I was squeezed in next to a Chinese tourist on one side and a French couple arguing over my shoulder. The old homeless woman was close enough to rub elbows with me. She was nursing her cold cup of coffee and mumbling to herself. She had no place to go and a seat at the counter was as good as it got.

She began by telling me that “They don’t have nutmeg here anymore” and thus began a half hour lecture on herbs, vitamins, supplements and other medicinal medicines. A life-long New Yorker she had spent her better years working the work. Now she was trying to stay warm in a crowded Starbucks at 7:00 in the morning.

Her parents were Ukrainian Jews who had escaped the holocaust and landed in New York City after the war. The old woman had lost half her hearing and half her sight but her observations of life were spot on. She repeated herself a lot yet her knowledge of alternative medicines was clear as day. It was a lesson for me in the foibles of quick judgement calls on my part and the simple honesty in that old woman’s Canterbury Tales.

For that brief half hour it was one human being sharing her vast knowledge with another. She could recount old radio shows on nutrition, the best places to buy supplements in New York City and the evils of some vitamins. It was a lesson in urban survival replete with the old woman’s secrets for a long and eventful life. I was her student and she the teacher. There was a lot to learn from a life of hard living. I got her a refill and then had to leave. As I walked out the door she turned to the Chinese tourist and had engaged her as I disappeared into the teaming masses outside.

World Trade Center Memorial



A walking tour of the World Trade Center Memorial was a somber reminder of lives lost and the worth of each minute. I remember being eyes-locked on my TV that morning not believing what I was seeing. Now I was at that site and struck by the beauty which had transformed that old site of unmitigated horror.




After a harrowing ride back to midtown, I became an expert in the game of cabby chicken. It’s a glorified game of stare-down and fender bumping. My driver wasn’t about to lose to some other cabby or impertinent truck driver. Then his ears perked up when we heard the thunderous roar of an ambulance right behind us. He pulled over and as the flash of colors rushed by he cut in behind it along with two other cabs. It was a flat-out ‘balls to the walls’ race down Eighth Avenue as a river of traffic parted ways and we plowed ahead.

We made it up three blocks before he had to make a split-second decision whether to hold his place in line or miss the tourist that had just stepped off the curb. “Can’t clip a nip” he shouted as he slammed on his brakes and we watched the Japanese man leap back to the sidewalk. We lost our place drafting the ambulance and were relegated to crawling the rest of the way home.
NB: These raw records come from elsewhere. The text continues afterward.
(** * combo_sensor_ble: environmental sensing over BLE

  A shallow embedding of [combo_sensor_ble.ino] (Arduino Nano 33 BLE
  Sense).  The sketch samples temperature, humidity, pressure and colour,
  encodes each reading for its GATT characteristic, and writes a
  characteristic only when its encoded value changed since the last write.

  Layout of the development:
  - [CInt]     the integer types of the target (32-bit [int], [unsigned
               int], [long]): ranges, conversion, checked arithmetic;
  - [Float32]  IEEE 754 binary32, the sketch's [float], over the Standard
               Library's [SpecFloat]; conversions to integers and the
               rational value of a float;
  - [QInt]     truncation and rounding of rationals;
  - [WString]  the pieces of the Arduino [String] class the sketch uses;
  - [Sketch]   the globals, the functions of the sketch and the [loop()]
               control flow as a step function driven by the hardware;
  - [Wording]  the value codecs as the design document words them
               (rounding to nearest), to be compared with the sketch;
  - [Filter]   observations on states and traces used in the statements;
  - [Bench]    concrete hardware answers for the examples;
  - [Session]  observations on whole runs of the control loop;
  - [Setup]    [setup()], the start-up sequence with its fatal halts;
  - the theorems. *)

From Stdlib Require Import ZArith QArith Qpower Qround Lia Bool List.
From Stdlib Require Import Ascii String DecimalString DecimalZ.
From Stdlib Require Import Floats.SpecFloat.
Import ListNotations.

Local Open Scope Z_scope.

(* ===================================================================== *)
(** ** Integer types of the target *)
(* ===================================================================== *)

Module CInt.

(** On the nRF52840 (ARM Cortex-M4) [int], [unsigned int] and [long] are
    all 32 bits wide. *)
Definition width : Z := 32.

Definition INT_MIN : Z := - 2 ^ (width - 1).
Definition INT_MAX : Z := 2 ^ (width - 1) - 1.
Definition UINT_MAX : Z := 2 ^ width - 1.

Definition in_int (z : Z) : bool := (INT_MIN <=? z) && (z <=? INT_MAX).
Definition in_uint (z : Z) : bool := (0 <=? z) && (z <=? UINT_MAX).

(** Reduction modulo 2^32, as a conversion between the unsigned and the
  signed type does. *)
Definition wrap_unsigned (z : Z) : Z := z mod 2 ^ width.
Definition wrap_signed (z : Z) : Z :=
  (z + 2 ^ (width - 1)) mod 2 ^ width - 2 ^ (width - 1).

(** [a + b] on [int] and [a - b] on [long]: the exact result when the
  type can hold it; signed overflow is undefined. *)
Definition int_add (a b : Z) : option Z :=
  if in_int (a + b) then Some (a + b) else None.
Definition long_sub (a b : Z) : option Z :=
  if in_int (a - b) then Some (a - b) else None.

(** The 16-bit ranges the comments of the codecs name. *)
Definition in_int16 (z : Z) : bool := (- 32768 <=? z) && (z <=? 32767).
Definition in_uint16 (z : Z) : bool := (0 <=? z) && (z <=? 65535).

(** [unsigned long] to [long], as in [long currentMillis = millis();]. *)
Definition long_of_ulong (u : Z) : Z := wrap_signed u.

End CInt.

(* ===================================================================== *)
(** ** binary32 *)
(* ===================================================================== *)

Module Float32.

Definition prec : Z := 24.
Definition emax : Z := 128.

Definition float : Type := spec_float.

(** Integer to [float] (round to nearest even), as the usual arithmetic
    conversions do for the [int] operand of [x * 100]. *)
Definition of_int (z : Z) : float := binary_normalize prec emax z 0 false.

Definition mul (x y : float) : float := SFmul prec emax x y.
Definition div (x y : float) : float := SFdiv prec emax x y.

(** The float nearest to the decimal [n / d]; used for literals and for
    concrete sensor readings such as 45.23. *)
Definition of_ratio (n d : Z) : float := div (of_int n) (of_int d).

(** Integral part of a float, fraction discarded (toward zero).  Neither
    an infinity nor a NaN has one. *)
Definition trunc (x : float) : option Z :=
  match x with
  | S754_zero _ => Some 0
  | S754_finite s m e => Some (cond_Zopp s (Z.shiftl (Zpos m) e))
  | S754_infinity _ | S754_nan => None
  end.

(** [(int) x]: the truncated value when [int] can hold it; the conversion
    is undefined otherwise. *)
Definition to_int (x : float) : option Z :=
  match trunc x with
  | Some z => if CInt.in_int z then Some z else None
  | None => None
  end.

(** [(unsigned int) x], likewise. *)
Definition to_uint (x : float) : option Z :=
  match trunc x with
  | Some z => if CInt.in_uint z then Some z else None
  | None => None
  end.

(** The rational number a finite float stands for. *)
Definition to_Q (x : float) : option Q :=
  match x with
  | S754_zero _ => Some 0%Q
  | S754_finite s m e =>
      Some (inject_Z (cond_Zopp s (Zpos m)) * Qpower 2 e)%Q
  | S754_infinity _ | S754_nan => None
  end.

Definition finite (x : float) : bool :=
  match x with
  | S754_zero _ | S754_finite _ _ _ => true
  | S754_infinity _ | S754_nan => false
  end.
Lunch was at a Paris Bistro before ‘Amazing Grace.’ We were listening to two Belgium college students debating something we couldn’t decipher.



Then the Amtrak back to Annapolis, Maryland.
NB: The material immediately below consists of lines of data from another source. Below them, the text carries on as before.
(** C10 (as amended). When the cache loader reports [CACHED], the status
    the [try] ends with is [CACHED] whatever the results of the
    dependencies are, and neither the handler nor the undeclared-types
    warning runs; the status written in the end is [CACHED] provided the
    flush and the upload wait do not throw. *)
Theorem C10_cached_status_ignores_dependencies evs st step hr :
  wf G → keyed_by_id G →
  run G S evs = Some st → (step, AwaitingHandler) ∈ inFlight st →
  cache_hit S (id step) (cacheRun hr) →
  ∃ st1 l,
    next G S st (EvHandlerDone (id step) hr) = Some st1 ∧
    (step, AwaitingFlush CACHED) ∈ inFlight st1 ∧
    log st1 = log st ++ l ∧
    (LHandler (id step) ∉ l) ∧ (∀ u, LUndeclaredTypes (id step) u ∉ l) ∧
    ∀ fr, flushError fr = None →
          (∀ err, waitUntilUploadsComplete fr ≠ Some (Some err)) →
          ∃ st2, next G S st1 (EvFlushDone (id step) fr) = Some st2 ∧
                 status_of (stepResultsMap st2) (id step) = Some CACHED.
Proof.
  intros Hwf Hid Hrun Hin ((v & Hv & Htr) & Hb & He).
  destruct (in_flight_take G S Hwf Hid evs st step _ Hrun Hin) as [rest Htake].
  assert (∃ tt' l,
            executeStepHandlerPhase G S (stepResultsMap st) (typeTracker st) step hr
            = (inr CACHED, tt', l) ∧
            (LHandler (id step) ∉ l) ∧ ∀ u, LUndeclaredTypes (id step) u ∉ l)
    as (tt' & l & Hph & Hl1 & Hl2).
  { unfold executeStepHandlerPhase, executeStepTry. rewrite Hv, Htr.
    unfold loadCacheForStep. rewrite He.
    rewrite bool_decide_eq_false_2 by done. simpl.
    eexists _, _. split; [done|]. case_bool_decide; set_solver. }
  assert (∃ st1, next G S st (EvHandlerDone (id step) hr) = Some st1 ∧
                 (step, AwaitingFlush CACHED) ∈ inFlight st1 ∧
                 log st1 = log st ++ l) as (st1 & Hn1 & Hin1 & Hlog1).
  { simpl. rewrite Htake. simpl. rewrite Hph. simpl.
    eexists. split; [done|]. simpl. split; [set_solver|done]. }
  exists st1, l. split_and!; [done..|].
  intros fr Hflush Hwait.
  pose proof (run_snoc G S evs st _ st1 Hrun Hn1) as Hrun1.
  destruct (flush_ok G S Hwf Hid _ st1 step CACHED fr Hrun1 Hin1 Hflush)
    as (st2 & Hn & Hst & _).
  exists st2. split; [done|]. rewrite Hst.
  destruct (waitUntilUploadsComplete fr) as [[err|]|]; [|done..].
  by destruct (Hwait err).
Qed.
End Scheduler_properties.

(** ** The scheduler on the scenarios *)

(** C1 on the diamond: the upload wait of a throws. *)
Lemma C1_witness :
  ∃ st1,
    next diamond diamond_states diamond_flushing (EvFlushDone "a" upload_fails)
      = Some st1 ∧
    status_of (stepResultsMap st1) "a" = Some FAILURE ∧
    isPaused st1 = false ∧ settled st1 = None.
Proof.
  destruct (C1_upload_wait_failure_is_not_fatal diamond diamond_states
              [EvStart; EvHandlerDone "a" (handler_ok ["t"])] diamond_flushing
              (step "a" []) SUCCESS upload_fails) as [Hwait _].
  - by apply (bool_decide_unpack _).
  - by apply (bool_decide_unpack _).
  - vm_compute. reflexivity.
  - apply list_elem_of_here.
  - destruct (Hwait (mkErr "UPLOAD" false) eq_refl eq_refl)
      as (st1 & Hn & Hs & Hp & Hset & _ & _).
    exists st1. split_and!; [exact Hn|exact Hs|exact Hp|exact Hset].
Defined.

(** C1 as stated fails for [flush]: when the flush of a throws, the run
    is rejected with that error, a keeps [PENDING_EVALUATION] and no other
    step is ever started. *)
Lemma C1_counterexample :
  ∃ st,
    run diamond diamond_states
      [EvStart; EvHandlerDone "a" (handler_ok ["t"]); EvFlushDone "a" flush_fails;
       EvIdle] = Some st ∧
    settled st = Some (Rejected (mkErr "FLUSH" false)) ∧
    isPaused st = true ∧ queued st = [] ∧ inFlight st = [] ∧
    (λ kr, (kr.1, status kr.2)) <$> stepResultsMap st
    = [("a", PENDING_EVALUATION); ("b", PENDING_EVALUATION);
       ("c", PENDING_EVALUATION); ("d", PENDING_EVALUATION)].
Proof. eexists. split; [vm_compute; reflexivity|]. vm_compute. done. Qed.

(** C6 on the diamond: d runs after b has failed. *)
Lemma C6_witness :
  ∃ st1 st2,
    next diamond diamond_states diamond_d_running
      (EvHandlerDone "d" (handler_ok ["t"; "x"])) = Some st1 ∧
    (step "d" ["b"; "c"], AwaitingFlush PARTIAL_SUCCESS_DUE_TO_DEPENDENCY_FAILURE)
      ∈ inFlight st1 ∧
    next diamond diamond_states st1 (EvFlushDone "d" flush_fine) = Some st2 ∧
    status_of (stepResultsMap st2) "d"
    = Some PARTIAL_SUCCESS_DUE_TO_DEPENDENCY_FAILURE.
Proof.
  destruct (C6_handler_path_status diamond diamond_states (take 10 diamond_events)
              diamond_d_running (step "d" ["b"; "c"]) (handler_ok ["t"; "x"])
              diamond_dependencies_of_d)
    as (st1 & l & x & Hn & _ & _ & Hin & Hfail & _ & Hfl).
  - by apply (bool_decide_unpack _).
  - by apply (bool_decide_unpack _).
  - vm_compute. reflexivity.
  - apply list_elem_of_here.
  - exists (Js.VBool false). split; [vm_compute; reflexivity|]. intros [=].
  - reflexivity.
  - vm_compute. reflexivity.
  - assert (x = PARTIAL_SUCCESS_DUE_TO_DEPENDENCY_FAILURE) as ->.
    { apply Hfail.
      exists "b", (mkResult "b" "b" (Some ["a"]) ["t"] [] [] FAILURE).
      split_and!; [|vm_compute; reflexivity|by left].
      vm_compute. apply list_elem_of_further, list_elem_of_here. }
    destruct (Hfl flush_fine eq_refl) as (st2 & Hn2 & Hs2); [by intros err|].
    exists st1, st2. split_and!; [exact Hn|exact Hin|exact Hn2|exact Hs2].
Defined.

(** C10 on the pair: b is loaded from its cache after a has failed. *)
Lemma C10_witness :
  status_of (stepResultsMap pair_dispatched) "a" = Some FAILURE ∧
  ∃ st1 st2,
    next pair pair_states pair_dispatched (EvHandlerDone "b" cache_loaded)
      = Some st1 ∧
    (step "b" ["a"], AwaitingFlush CACHED) ∈ inFlight st1 ∧
    next pair pair_states st1 (EvFlushDone "b" flush_fine) = Some st2 ∧
    status_of (stepResultsMap st2) "b" = Some CACHED.
Proof.
  split; [vm_compute; reflexivity|].
  destruct (C10_cached_status_ignores_dependencies pair pair_states pair_events
              pair_dispatched (step "b" ["a"]) cache_loaded)
    as (st1 & l & Hn & Hin & _ & _ & _ & Hfl).
  - by apply (bool_decide_unpack _).
  - by apply (bool_decide_unpack _).
  - vm_compute. reflexivity.
  - apply list_elem_of_here.
  - split_and!; [|done|done].
    exists (Js.VBool true). split; [vm_compute; reflexivity|reflexivity].
  - destruct (Hfl flush_fine eq_refl) as (st2 & Hn2 & Hs2); [by intros err|].
    exists st1, st2. split_and!; [exact Hn|exact Hin|exact Hn2|exact Hs2].
Defined.

(** C10 as stated fails when the upload wait of the cached step throws:
    the cache loader has reported [CACHED], the final status is [FAILURE]. *)
Lemma C10_counterexample :
  cache_hit pair_states "b" (cacheRun cache_loaded) ∧
  ∃ st v,
    run pair pair_states
      (pair_events ++ [EvHandlerDone "b" cache_loaded;
                       EvFlushDone "b" upload_fails; EvIdle]) = Some st ∧
    settled st = Some (Resolved v) ∧
    (λ r, (r_id r, status r)) <$> v = [("a", FAILURE); ("b", FAILURE)].
Proof.
  split.
  - split_and!; [|done|done].
    exists (Js.VBool true). split; [vm_compute; reflexivity|reflexivity].
  - eexists _, _. split; [vm_compute; reflexivity|]. split; reflexivity.
Qed.

(** ** What a pass of [enqueueLeafSteps] dispatches *)

Section Dispatch_facts.
Local Set Default Proof Using "All".
Variable G : DepGraph.t Step.
Variable S : gmap string StepStartState.
Variable m0 : ResultsMap.
Hypothesis Hwf : wf G.
Hypothesis Hid : keyed_by_id G.
Hypothesis Hstart : buildStepResultsMap G S = Some m0.

Local Abbreviation E := (DepGraph.outgoingEdges G).

(** The state a pass leaves, when the queue is not paused. *)
Lemma enqueueLeafSteps_explicit st R :
  workingGraph st = restrict G R → isPaused st = false →
  ∃ D Ds,
    enqueueLeafSteps G S st =
      inl (mkState (restrict G (reverse D ++ R)) (stepResultsMap st) (typeTracker st)
             (queued st ++ Ds) (inFlight st) (isPaused st) (settled st) (log st)) ∧
    id <$> Ds = D ∧ NoDup D ∧
    ∀ l, l ∈ D →
         l ∈ DepGraph.keys G ∧ (l ∉ R) ∧ isStepEnabled S l = Some true ∧
         stepDependenciesAreComplete G (stepResultsMap st) l = Some true.
Proof.
  intros Hwg Hp. unfold enqueueLeafSteps. rewrite Hp.
  destruct (overallOrder_total (restrict G R) true (wf_restrict _ _ Hwf)
              (dag_restrict _ _ (start_dag G S m0 Hwf Hid Hstart))) as [leaves Hl].
  rewrite Hwg, Hl.
  destruct (leaves_spec G S m0 Hwf Hid Hstart R leaves Hl) as [Hlnd Hleaves].
  destruct (enqueueLeaves_spec G S m0 Hwf Hid Hstart leaves st R Hwg Hlnd)
    as (D & Ds & HE & HF & HDnd & HD).
  { intros l Hlin. apply Hleaves in Hlin. tauto. }
  exists D, Ds. split_and!; [by rewrite HE, Hp| |done|].
  - by apply (dispatched_ids G S m0 Hwf Hid Hstart).
  - intros l (Hl' & Hen & Hc)%HD. apply Hleaves in Hl'. tauto.
Qed.

(** The steps taken out of the working graph are those of [R]. *)
Lemma dispatched_R st R s :
  PreInv G S m0 st R → dispatched G st s ↔ s ∈ R.
Proof.
  intros HP. unfold dispatched. rewrite (inv_wg _ _ _ _ _ HP), keys_restrict.
  rewrite list_elem_of_filter. split.
  - intros [Hk Hn]. destruct (decide (s ∈ R)); [done|]. by destruct Hn.
  - intros HR. split; [by apply (inv_R_keys _ _ _ _ _ HP)|]. tauto.
Qed.

(** A transition dispatches a step only when the queue is not paused
    and none of its dependencies is pending. *)
Lemma next_dispatched st R ev st' s :
  Inv G S m0 st R → next G S st ev = Some st' →
  dispatched G st' s → ¬ dispatched G st s →
  isPaused st' = false ∧
  stepDependenciesAreComplete G (stepResultsMap st') s = Some true.
Proof.
  intros [HP _] Hn Hs' Hs.
  assert (workingGraph st' = workingGraph st → False) as Hsame.
  { intros Heq. apply Hs. unfold dispatched in *. by rewrite <- Heq. }
  destruct ev as [|sid hr|sid fr|]; simpl in Hn.
  - exfalso. apply Hsame. repeat case_match; by simplify_eq.
  - exfalso. apply Hsame.
    destruct (take_task sid (inFlight st)) as [[[step p] rest]|]; [|done].
    simpl in Hn. destruct p; [|done].
    destruct (executeStepHandlerPhase _ _ _ _ _ _) as [[[e|x] tt'] l];
      by simplify_eq.
  - destruct (take_task sid (inFlight st)) as [[[step p] rest]|] eqn:Ht; [|done].
    simpl in Hn. destruct p as [|x]; [done|].
    destruct (executeStepFlushPhase step x fr) as [[e|x'] l].
    { exfalso. apply Hsame. by simplify_eq. }
    destruct (isPaused st) eqn:Hp.
    { exfalso. apply Hsame. unfold enqueueLeafSteps in Hn. simpl in Hn.
      by simplify_eq. }
    match type of Hn with
    | match enqueueLeafSteps _ _ ?st2 with _ => _ end = _ =>
        destruct (enqueueLeafSteps_explicit st2 R) as (D & Ds & HE & HDs & HDnd & HD);
          [apply (inv_wg _ _ _ _ _ HP)|done|]
    end.
    rewrite HE in Hn. injection Hn as <-. simpl in *. split; [done|].
    apply HD. destruct Hs' as [Hk Hs']. simpl in Hs'.
    rewrite keys_restrict in Hs'.
    rewrite list_elem_of_filter in Hs'.
    destruct (decide (s ∈ reverse D ++ R)) as [Hin|Hin]; [|tauto].
    apply elem_of_app in Hin as [Hin|Hin].
    + by rewrite elem_of_reverse in Hin.
    + destruct Hs. by apply (dispatched_R st R).
  - exfalso. apply Hsame. repeat case_match; by simplify_eq.
Qed.

(** The first pass dispatches the steps without dependencies. *)
Lemma start_dispatched st0 s :
  executeStepDependencyGraph G S = Some st0 → dispatched G st0 s →
  isPaused st0 = false ∧
  stepDependenciesAreComplete G (stepResultsMap st0) s = Some true.
Proof.
  unfold executeStepDependencyGraph. rewrite Hstart. simpl.
  destruct (enqueueLeafSteps_explicit
              (mkState (DepGraph.clone G) m0 ∅ [] [] false None []) [])
    as (D & Ds & -> & HDs & HDnd & HD).
  { unfold DepGraph.clone. simpl. by rewrite restrict_nil. }
  { done. }
  intros [= <-] [Hk Hs]. simpl in *. split; [done|]. apply HD.
  rewrite keys_restrict, list_elem_of_filter in Hs.
  destruct (decide (s ∈ reverse D ++ [])) as [Hin|Hin]; [|tauto].
  rewrite app_nil_r in Hin. by rewrite elem_of_reverse in Hin.
Qed.
End Dispatch_facts.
T-Rex had just come back from Comic-Con 2015. He was over-lubricated even before he stumbled down the aisle and aimed for a seat next to us. Fighting his ‘damn tail’ that kept getting in the way he landed with a heavy thud. He was loud and boisterous and very funny as any reptile can be. He couldn’t get a good picture of himself but managed to capture us…his audience.

 

On the way back to crab town I reviewed my mental notes from the plays I’d seen. When or if I return is still in question. But the old lady with whiskers and cabby with nerves of steel got my mind to wandering.

I’d like to go back to that laboratory of lost lives and denizen of dark dreams. I want to mix with the masses and overhear their tales of hope and dreams and desperation. There are universal stories there that need to be told and I’d like to think I’m the man to write them.